ANALYSE. En se lançant dans le rapt d'enseignants, comme récemment au centre du Mali, les djihadistes veulent dynamiter les esprits, au propre comme au figuré.
Désormais, le message est clair :
l'enseignement du français est interdit par les djihadistes au Mali. Ils ont ainsi déboulé à moto vers neuf heures du matin dans le groupe scolaire de Korientzé, situé à 150 kilomètres au nord de
Mopti, « la Venise du Mali », au confluent du fleuve Niger et de la rivière Bani. À peine arrivés, terroristes maliens et étrangers, selon des témoins, foncent vers deux salles de classe. En voyant ces inconnus armés, les élèves comprennent le danger. Ils s'enfuient en courant entre les bâtiments. Les enseignants, eux, sont pris au piège. Deux, puis trois sont arrêtés, rejoints par deux autres qui sont sortis manu militari.
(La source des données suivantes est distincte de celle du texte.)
(* ===== verification/Convergence.v ===== *)
(** The loop of [spawn] in [noeio/src/daemon/reconciler.rs] beside the daemon's other
    tasks: the permit of its [Notify], a pass that is under way while the routing table
    changes, and what the kernel holds when the loop sleeps. The pass is [Reconcile],
    what it wants is [SubnetRoute], the other tasks take the turns of [Membership]. *)

From Stdlib Require Import ZArith Lia.
From Stdlib Require Import Strings.Byte Strings.String.
From stdpp Require Import base list strings gmap fin_maps sets relations.
From S2P Require Import Prelude Text NetTypes CidrModel HostInfo Packet HostCodec CodecModel Routes RoutingTable NetRoute Reconcile Session Wireguard Peer DerperClient Daemon Membership SubnetRoute.

Local Open Scope Z_scope.

(** ** The loop *)

Section loop.
Context {CA : CidrApi} {U : UuidApi} {KA : KeyApi} {TA : TunnApi} {PA : ProtoApi} {IW : Ipv4Wire}.
Context {ST : StunApi} {S : Type} {TS : TunnelSession S} {SO : SessionOpen S}.
Context {K : Type} {RH : RouteHandle K}.
Context (send_ok : SocketAddr → list byte → bool) (interfaces : list NetworkInterface).

(** The loop waits for the permit or the tick; it has been woken; it applies what it
    wants. *)
Inductive Phase : Type :=
  | Waiting
  | Woken
  | Applying (desired : gset RouteKey).

Record Loop : Type := MkLoop {
  node : NoeioDaemon S;
  phase : Phase;
  reconciler : Reconciler.Reconciler;
  kernel : K;
  state_fs : Fs;
}.

(** [notify.notified().await] returned. *)
Definition take_permit (d : NoeioDaemon S) : NoeioDaemon S :=
  NoeioDaemon.MkDaemon (NoeioDaemon.nics d) (NoeioDaemon.derper d) (NoeioDaemon.host_info d)
    (NoeioDaemon.router d) false (NoeioDaemon.advertised d) (NoeioDaemon.control_plane d)
    (NoeioDaemon.decisions d) (NoeioDaemon.allowed_ips_drops d) (NoeioDaemon.accept_routes d).

(** The loop's own turns. The pass starts by reading what it wants; the kernel calls
    follow, with the interfaces as they are then. *)
Inductive loop_step : Loop → Loop → Prop :=
  | step_notified d r k fs : NoeioDaemon.wake d = true →
      loop_step (MkLoop d Waiting r k fs) (MkLoop (take_permit d) Woken r k fs)
  | step_tick d r k fs : loop_step (MkLoop d Waiting r k fs) (MkLoop d Woken r k fs)
  | step_read d r k fs :
      loop_step (MkLoop d Woken r k fs)
        (MkLoop (NoeioDaemon.desired_routes_of d interfaces).1
                (Applying (NoeioDaemon.desired_routes_of d interfaces).2) r k fs)
  | step_apply d desired r k fs r' k' fs' n :
      Reconciler.reconcile r k fs desired (NoeioDaemon.ifindex_of d) = (r', k', fs', n) →
      loop_step (MkLoop d (Applying desired) r k fs) (MkLoop d Waiting r' k' fs').

(** A nic keeps its interface for as long as the daemon lives, and the id of a new one,
    which is random, is none that the reconciler remembers. *)
Definition keeps_nics (r : Reconciler.Reconciler) (d d' : NoeioDaemon S) : Prop :=
  (∀ id i, NoeioDaemon.ifindex_of d id = Some i → NoeioDaemon.ifindex_of d' id = Some i) ∧
  (∀ key, key ∈ Reconciler.installed r → NoeioDaemon.ifindex_of d (Reconciler.nic key) = None →
     NoeioDaemon.ifindex_of d' (Reconciler.nic key) = None).
(** ** A peer whose reports go on *)

Section lease.
Context {CA : CidrApi} {CL : CidrLaws} {U : UuidApi} {UL : UuidLaws} {PA : ProtoApi} {PRL : ProtoLaws}.
Context {J : JwtApi} {P B : Type}.
Context {PC : CacheApi P PeerId entry} {BC : CacheApi B (SocketAddr * NetworkId) PeerId} {ttl : Z}
  {PL : CacheLaws P PeerId entry ttl} {BL : CacheLaws B (SocketAddr * NetworkId) PeerId ttl}.
Context (secret : string).
Implicit Types (m : PeerManager P B) (id : PeerId) (e : entry) (ev : Event).
Local Notation run m evs := (RelayTasks.run (atomic secret) m evs).

(** The clock after [evs], and the time of the last report of [id]. *)
Definition clock : Z → list Event → Z := foldl (λ _ ev, event_time ev).
Definition reported_at id : Z → list Event → Z :=
  foldl (λ t ev, if listed secret id ev then event_time ev else t).

(** [id] reports again within every [ttl] and its version stays: at version [v], last
    reported at [t], the clock at [now]. *)
Fixpoint steady id v (t now : Z) (evs : list Event) : Prop :=
  match evs with
  | [] => True
  | ev :: evs =>
      now ≤ event_time ev ∧ event_time ev < t + ttl ∧
      (∀ h, listed secret id ev = Some h → HostInfo.resource_version h ≤ v) ∧
      steady id v (if listed secret id ev then event_time ev else t) (event_time ev) evs
  end.

(** What the table says of [id] from [now] to the end of its time. *)
Definition leased m id e (t now : Z) : Prop :=
  ∀ upto, now ≤ upto → upto < t + ttl → PeerManager.get m upto id = Some e.

(** Two tables between which no tombstone of [id] was queued. *)
Definition spared id m m' : Prop :=
  ∀ g, g ∈ PeerManager.gone m' → gone_peer_id g = id → g ∈ PeerManager.gone m.

Lemma live_not_dead m now id e g : PeerManager.get m now id = Some e → gone_peer_id g = id → ¬ dead (ttl := ttl) m now g.
Proof.
  intros (t & He & Ht)%(get_Some (ttl := ttl)) <- (a & u & Hu & Hle).
  assert (t = u) as -> by (pose proof (eq_trans (eq_sym He) Hu) as E; congruence). lia.
Qed.

Lemma heartbeat_leased m0 m id e t now id' info addr network : t ≤ now → now < t + ttl →
  (id' = id → HostInfo.resource_version info ≤ HostInfo.resource_version (e_info e)) →
  leased m id e t now ∧ spared id m0 m →
  let m' := PeerManager.heartbeat m now id' info addr network in leased m' id e t now ∧ spared id m0 m'.
Proof.
  intros Hle Hlt Hv [Hl Hsp] m'. assert (PeerManager.get m now id = Some e) as Hg by (by apply Hl). split.
  - intros upto Hn Hu. unfold m'. rewrite heartbeat_get by done. case_decide as Hid; [|by apply Hl]. subst id'.
    destruct (Z.ltb_spec upto (now + ttl)); [|lia]. f_equal. unfold beat_entry.
    by rewrite (proj2 (stale_Some m now id info e) (conj Hg (Hv eq_refl))).
  - intros g Hin Hid. unfold m' in Hin.
    destruct (heartbeat_gone m now id' info addr network) as (l & Heq & Hd & _). rewrite Heq in Hin.
    apply elem_of_app in Hin as [Hin|Hin]; [by apply Hsp|].
    exfalso. by apply (live_not_dead m now id e g Hg Hid), Hd.
Qed.
(* ===== verification/Delivery.v ===== *)
(** Packets from nic to nic: two daemons that have been introduced to each other, the
    relay between them, and the WireGuard sessions that [noeio/src/daemon.rs] drives.
    Hearing of each other introduces them ([hearing_introduces]), which is where
    [Discovery] ends.
    The sessions themselves are boringtun's: [TunnLaws] says what is relied on. *)

From Stdlib Require Import ZArith Lia.
From Stdlib Require Import Strings.Byte Strings.String.
From stdpp Require Import base list strings gmap fin_maps.
From S2P Require Import Prelude Text NetTypes CidrModel HostInfo Packet HostCodec CodecModel RoutingTable RelayPeers Token Relay Session Wireguard Peer DerperClient Daemon Network.

Local Open Scope Z_scope.

(** [NIC_MTU] of [interface/virtual_nic.rs]. *)
Definition NIC_MTU : nat := 1411.

(** ** What the sessions are relied on for *)

(** Two ends of a session that began with [mine] wanting to send, by what is on the
    wire between them. *)
Inductive Link : Type :=
  | Fresh
  | Offered (init pkt : list byte)
  | Answered (response pkt : list byte)
  | Confirmed (keepalive pkt : list byte)
  | Flushed (keepalive data pkt : list byte)
  | Due (data pkt : list byte)
  | Up.

(** An IPv4 packet as a nic hands it out: nothing beyond its total length. *)
Definition ip_whole (pkt : list byte) : bool :=
  (20 <=? length pkt)%nat && (be_val (take 1 pkt) / 16 =? 4) &&
  (be_val (take 2 (drop 2 pkt)) =? Z.of_nat (length pkt)).
Definition ip_source (pkt : list byte) : Z := be_val (take 4 (drop 12 pkt)).
(* ===== verification/Syscalls.v ===== *)
(** What [noeio-net-route/src/forwarding.rs], [nftables.rs] and
    [noeio/src/daemon/nat.rs] ask of the operating system: a program of system
    calls. [std::fs] is written out; netfilter's side of the netlink socket is the
    class [NetlinkKernel]. A run takes a plan of faults, one outcome per call, and
    can be cut after any number of calls, which is a process that dies there. *)

From Stdlib Require Import ZArith Lia.
From Stdlib Require Import Strings.String.
From stdpp Require Import base list strings gmap.
From S2P Require Import Prelude Text NetTypes HostInfo.

Local Open Scope string_scope.
Local Open Scope Z_scope.

(** ** The messages of [netlink-packet-netfilter] and [netlink-packet-core]

    The constructors the program builds or matches. *)

Inductive NetfilterProtoFamily : Type := Unspec | ProtoIPv4.
Inductive InetHookNumber : Type := PostRouting | ForwardHook.
Inductive MetaKey : Type := Iifname | Oifname | L4Proto.
Inductive Operator : Type := Equal | NotEqual.
Inductive Register : Type := RegVerdict | Reg1.

Inductive Verdict : Type := OtherVerdict (code : Z).
Inductive DataAttribute : Type := Value (bytes : list byte) | VerdictData (code : list Verdict).
Inductive Meta : Type := MetaKeyIs (k : MetaKey) | MetaDreg (r : Register).
Inductive Cmp : Type := CmpSreg (r : Register) | CmpOp (o : Operator) | CmpData (d : DataAttribute).
Inductive Payload : Type :=
  PayloadDreg (r : Register) | PayloadBase (b : Z) | PayloadOffset (o : Z) | PayloadLen (l : Z).
Inductive Bitwise : Type :=
  | BitSreg (r : Register) | BitDreg (r : Register) | BitLength (l : Z)
  | BitMask (d : DataAttribute) | BitXor (d : DataAttribute).
Inductive Immediate : Type := ImmDreg (r : Register) | ImmData (d : DataAttribute).

(** [DefaultNla]: an attribute number and its bytes. *)
Record DefaultNla : Type := Nla { nla_kind : Z; nla_value : list byte }.

Inductive Expr : Type :=
  | EMeta (a : list Meta)
  | ECmp (a : list Cmp)
  | EPayload (a : list Payload)
  | EBitwise (a : list Bitwise)
  | EImmediate (a : list Immediate)
  | EOther (expression_type : string) (attributes : list DefaultNla).

Inductive Hook : Type := HookNumber (n : InetHookNumber) | HookPriority (p : Z).
Inductive TableAttribute : Type := TableName (n : string).
Inductive ChainAttribute : Type :=
  | ChainTable (n : string) | ChainName (n : string) | ChainPolicy (p : Z)
  | ChainType (t : string) | ChainHook (h : list Hook).
Inductive RuleAttribute : Type :=
  | RuleTable (n : string) | RuleChain (n : string) | RuleExpressions (es : list Expr).

Inductive NfTablesMessage : Type :=
  | NewTable (a : list TableAttribute)
  | DeleteTable (a : list TableAttribute)
  | GetTable (a : list TableAttribute)
  | NewChain (a : list ChainAttribute)
  | NewRule (a : list RuleAttribute)
  | GetChain (a : list ChainAttribute)
  | GetRule (a : list RuleAttribute).
Inductive ControlMessage : Type := BatchBegin | BatchEnd.

Inductive NlPayload : Type :=
  | NfInner (family : NetfilterProtoFamily) (res_id : Z) (m : NfTablesMessage)
  | NfControl (family : NetfilterProtoFamily) (res_id : Z) (c : ControlMessage)
  | NlDone
  | NlError (code : Z).  (** [code.is_some()] when it is not 0; 0 is an acknowledgement *)

Record NfMsg : Type := MkNfMsg {
  nl_flags : Z;
  nl_seq : Z;
  nl_payload : NlPayload;
}.

(** A received buffer: the messages it deserialises to, up to the first that does
    not. *)
Definition Datagram : Type := list (option NfMsg).

(** ** The kernel's side of the socket *)

Class NetlinkKernel (K : Type) : Type := {
  nl_open : K → K;  (** a new socket replaces the old one *)
  nl_send : K → list NfMsg → K;
  nl_recv : K → option (K * Datagram);  (** [None]: nothing queued, the call blocks *)
}.

(** ** Programs *)

Inductive Sys : Type → Type :=
  | FsRead (path : string) : Sys (result string IoError)
  | FsExists (path : string) : Sys bool
  | FsCreateDirAll (path : string) : Sys (result unit IoError)
  | FsWrite (path body : string) : Sys (result unit IoError)
  | FsRemove (path : string) : Sys (result unit IoError)
  | NlOpen : Sys (result unit IoError)
  | NlSend (msgs : list NfMsg) : Sys (result unit IoError)
  | NlRecv : Sys (result Datagram IoError).

(** [Hang] is a loop that ran out of its bound. *)
Inductive prog (A : Type) : Type :=
  | Ret (a : A)
  | Call {R : Type} (c : Sys R) (k : R → prog A)
  | Hang.
Arguments Ret {A} a.
Arguments Call {A R} c k.
Arguments Hang {A}.

Fixpoint bind {A B} (p : prog A) (f : A → prog B) : prog B :=
  match p with
  | Ret a => f a
  | Call c k => Call c (λ r, bind (k r) f)
  | Hang => Hang
  end.
Definition call {R} (c : Sys R) : prog R := Call c Ret.

(** [?] in a function that makes system calls. *)
Notation "'let!' x ':=' e 'in' k" :=
  (bind e (λ r, match r with Ok x => k | Err err => Ret (Err err) end))
  (at level 10, x pattern, e at level 100, k at level 200) : rust_scope.
Notation "'let*' x ':=' e 'in' k" := (bind e (λ x, k))
  (at level 10, x pattern, e at level 100, k at level 200) : rust_scope.

(** [r.map_err(f)] on the result of a program. *)
Definition map_err {A E F} (f : E → F) (r : result A E) : result A F :=
  match r with Ok a => Ok a | Err e => Err (f e) end.

(** ** Running them *)

(** What one call does: its job; nothing but report an error; for a write, leave the
    first [n] bytes and report an error; for [Path::exists], which reports no
    errors, answer [false] because the file cannot be examined. *)
Inductive Outcome : Type :=
  | Works
  | Fails (e : IoError)
  | Torn (n : nat) (e : IoError)
  | Unseen.

Record Host (K : Type) : Type := MkHost {
  files : gmap string string;
  kernel : K;
  plan : list Outcome;
}.
Arguments MkHost {K} files kernel plan.
Arguments files {K} h : rename.
Arguments kernel {K} h : rename.
Arguments plan {K} h : rename.

(** The errors of [std::io] for the OS codes the program looks at. *)
Definition EPERM : Z := 1.
Definition ENOENT : Z := 2.
Definition EACCES : Z := 13.
Definition EPROTONOSUPPORT : Z := 93.
Definition EOPNOTSUPP : Z := 95.
Definition EAFNOSUPPORT : Z := 97.

(** [io::Error::from_raw_os_error]. *)
Definition from_raw_os_error (code : Z) : IoError :=
  MkIoError (Some code)
    (if (code =? EPERM) || (code =? EACCES) then PermissionDenied
     else if code =? ENOENT then NotFound
     else if code =? EOPNOTSUPP then Unsupported
     else Other_kind) "".

Section run.
Context {K : Type} {NK : NetlinkKernel K}.

Definition fault (o : Outcome) : option IoError :=
  match o with Works | Unseen => None | Fails e | Torn _ e => Some e end.

(** One system call; [None] when it never returns. *)
Definition handle {R} (c : Sys R) (h : Host K) : Host K * option R :=
  let o := hd Works (plan h) in
  let h := MkHost (files h) (kernel h) (tl (plan h)) in
  match c with
  | FsRead p => (h, Some (match fault o with
                          | Some e => Err e
                          | None => ok_or (from_raw_os_error ENOENT) (files h !! p)
                          end))
  | FsExists p => (h, Some (match o with
                            | Unseen => false
                            | _ => bool_decide (is_Some (files h !! p))
                            end))
  | FsCreateDirAll _ => (h, Some (match fault o with Some e => Err e | None => Ok tt end))
  | FsWrite p body =>
      match o with
      | Works | Unseen => (MkHost (<[p := body]> (files h)) (kernel h) (plan h), Some (Ok tt))
      | Fails e => (h, Some (Err e))
      | Torn n e => (MkHost (<[p := String.substring 0 n body]> (files h)) (kernel h) (plan h),
                     Some (Err e))
      end
  | FsRemove p =>
      match fault o, files h !! p with
      | Some e, _ => (h, Some (Err e))
      | None, None => (h, Some (Err (from_raw_os_error ENOENT)))
      | None, Some _ => (MkHost (delete p (files h)) (kernel h) (plan h), Some (Ok tt))
      end
  | NlOpen =>
      match fault o with
      | Some e => (h, Some (Err e))
      | None => (MkHost (files h) (nl_open (kernel h)) (plan h), Some (Ok tt))
      end
  | NlSend msgs =>
      match fault o with
      | Some e => (h, Some (Err e))
      | None => (MkHost (files h) (nl_send (kernel h) msgs) (plan h), Some (Ok tt))
      end
  | NlRecv =>
      match fault o with
      | Some e => (h, Some (Err e))
      | None =>
          match nl_recv (kernel h) with
          | Some (k, d) => (MkHost (files h) k (plan h), Some (Ok d))
          | None => (h, None)
          end
      end
  end.

(** To the end; no result when a call blocks or a loop hangs. *)
Fixpoint run {A} (p : prog A) (h : Host K) : Host K * option A :=
  match p with
  | Ret a => (h, Some a)
  | Call c k =>
      match handle c h with
      | (h, Some r) => run (k r) h
      | (h, None) => (h, None)
      end
  | Hang => (h, None)
  end.

(** The process dies after [n] calls. *)
Fixpoint exec {A} (n : nat) (p : prog A) (h : Host K) : Host K * option A :=
  match p, n with
  | Ret a, _ => (h, Some a)
  | Call c k, S n =>
      match handle c h with
      | (h, Some r) => exec n (k r) h
      | (h, None) => (h, None)
      end
  | _, _ => (h, None)
  end.

(** [P] holds now and after every call of the program, and [Q] of what it returns. *)
Fixpoint always {A} (P : Host K → Prop) (Q : A → Host K → Prop) (p : prog A) (h : Host K) : Prop :=
  P h ∧
  match p with
  | Ret a => Q a h
  | Call c k =>
      match handle c h with
      | (h, Some r) => always P Q (k r) h
      | (h, None) => P h
      end
  | Hang => True
  end.

Lemma always_now {A} P Q (p : prog A) h : always P Q p h → P h.
Proof. destruct p; cbn; tauto. Qed.

Lemma always_exec {A} P Q (p : prog A) h n : always P Q p h → P (exec n p h).1.
Proof.
  revert h n. induction p as [a|R c k IH|]; intros h n H; [by destruct n, H| |by destruct n, H].
  destruct H as [HP H], n as [|n]; [done|]. cbn.
  destruct (handle c h) as [h' [r|]]; [by apply IH|done].
Qed.

Lemma always_run {A} P Q (p : prog A) h :
  always P Q p h → P (run p h).1 ∧ ∀ a, (run p h).2 = Some a → Q a (run p h).1.
Proof.
  revert h. induction p as [a|R c k IH|]; intros h [HP H]; cbn; [by split; [|intros ? [= <-]]| |done].
  destruct (handle c h) as [h' [r|]]; [by apply IH|done].
Qed.

Lemma always_bind {A B} P (Q : B → Host K → Prop) (p : prog A) (f : A → prog B) h :
  always P (λ a, always P Q (f a)) p h → always P Q (bind p f) h.
Proof.
  revert h. induction p as [a|R c k IH|]; intros h [HP H]; cbn; [done| |done].
  split; [done|]. destruct (handle c h) as [h' [r|]]; [by apply IH|done].
Qed.

Lemma always_mono {A} P (Q Q' : A → Host K → Prop) (p : prog A) h :
  (∀ a h, P h → Q a h → Q' a h) → always P Q p h → always P Q' p h.
Proof.
  intros HQ. revert h. induction p as [a|R c k IH|]; intros h [HP H]; cbn; [by split; auto| |done].
  split; [done|]. destruct (handle c h) as [h' [r|]]; [by apply IH|done].
Qed.

Lemma always_weaken {A} (P P' : Host K → Prop) (Q : A → Host K → Prop) (p : prog A) h :
  (∀ h, P h → P' h) → always P Q p h → always P' Q p h.
Proof.
  intros HP. revert h. induction p as [a|R c k IH|]; intros h [H1 H]; cbn; (split; [by apply HP|]); [done| |done].
  destruct (handle c h) as [h' [r|]]; [by apply IH|by apply HP].
Qed.

Lemma run_bind {A B} (p : prog A) (f : A → prog B) h :
  run (bind p f) h =
    match run p h with (h', Some a) => run (f a) h' | (h', None) => (h', None) end.
Proof.
  revert h. induction p as [a|R c k IH|]; intros h; cbn; [done| |done].
  destruct (handle c h) as [h' [r|]]; [by apply IH|done].
Qed.

Lemma always_and {A} P Q P' Q' (p : prog A) h :
  always P Q p h → always P' Q' p h →
  always (λ h, P h ∧ P' h) (λ a h, Q a h ∧ Q' a h) p h.
Proof.
  revert h. induction p as [a|R c k IH|]; intros h [H1 H2] [H1' H2']; cbn; [done| |done].
  split; [done|]. destruct (handle c h) as [h' [r|]]; [by apply IH|done].
Qed.

Lemma always_both {A} P P' (p : prog A) h :
  always P (λ _ _, True) p h → always P' (λ _ _, True) p h →
  always (λ h, P h ∧ P' h) (λ _ _, True) p h.
Proof. intros H H'. eapply always_mono; [|exact (always_and _ _ _ _ _ _ H H')]. done. Qed.

(** *** Programs that keep to the socket, or to the files *)

Definition is_net {R} (c : Sys R) : bool :=
  match c with NlOpen | NlSend _ | NlRecv => true | _ => false end.

Fixpoint only_net (b : bool) {A} (p : prog A) : Prop :=
  match p with
  | Call c k => is_net c = b ∧ ∀ r, only_net b (k r)
  | Ret _ | Hang => True
  end.

Lemma only_net_bind b {A B} (p : prog A) (f : A → prog B) :
  only_net b p → (∀ a, only_net b (f a)) → only_net b (bind p f).
Proof.
  intros Hp Hf. induction p as [a|R c k IH|]; cbn in *; [done| |done].
  destruct Hp as [Hc Hk]. split; [done|]. intros r. by apply IH.
Qed.

Lemma handle_net {R} (c : Sys R) h :
  is_net c = true → files (handle c h).1 = files h ∧ plan (handle c h).1 = tl (plan h).
Proof.
  destruct c; cbn; try done; intros _.
  - by destruct (fault _).
  - by destruct (fault _).
  - destruct (fault _); [done|]. by destruct (nl_recv _) as [[k d]|].
Qed.

Lemma handle_fs {R} (c : Sys R) h : is_net c = false → kernel (handle c h).1 = kernel h.
Proof.
  destruct c; cbn; try done; intros _.
  - by destruct (hd Works (plan h)).
  - by destruct (fault _), (files h !! path).
Qed.

Lemma always_net {A} (p : prog A) h (P : Host K → Prop) :
  only_net true p → P h → (∀ h1 h2, files h2 = files h1 → plan h2 = tl (plan h1) → P h1 → P h2) →
  always P (λ _ _, True) p h.
Proof.
  intros Hp HP Hstep. revert h HP Hp.
  induction p as [a|R c k IH|]; intros h HP Hp; cbn; [done| |done]. split; [done|].
  destruct Hp as [Hc Hk]. pose proof (handle_net c h Hc) as [Hf Hpl].
  destruct (handle c h) as [h' [r|]]; cbn in Hf, Hpl.
  - apply IH; [by eapply Hstep|done].
  - by eapply Hstep.
Qed.

Lemma always_fs {A} (p : prog A) h :
  only_net false p → always (λ h', kernel h' = kernel h) (λ _ _, True) p h.
Proof.
  assert (∀ h0, kernel h0 = kernel h → only_net false p →
    always (λ h', kernel h' = kernel h) (λ _ _, True) p h0) as Hall; [|by apply Hall].
  induction p as [a|R c k IH|]; intros h0 Hk Hp; cbn; [done| |done]. split; [done|].
  destruct Hp as [Hc Hk']. pose proof (handle_fs c h0 Hc) as Hf.
  destruct (handle c h0) as [h' [r|]]; cbn in Hf; [apply IH; [by rewrite Hf|apply Hk']|by rewrite Hf].
Qed.
End run.

(** A host on which nothing fails. *)
Definition healthy {K} (h : Host K) : Prop := plan h = [].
Livres et cahiers, si précieux dans les villages démunis de brousse, sont jetés par terre au milieu d'une allée, puis enflammés par les djihadistes qui emportent avec eux leurs otages. Dans la localité voisine de N'Gorodia, un sixième enseignant est aussi enlevé. Le message est clair : l'enseignement du français est désormais prohibé dans les écoles.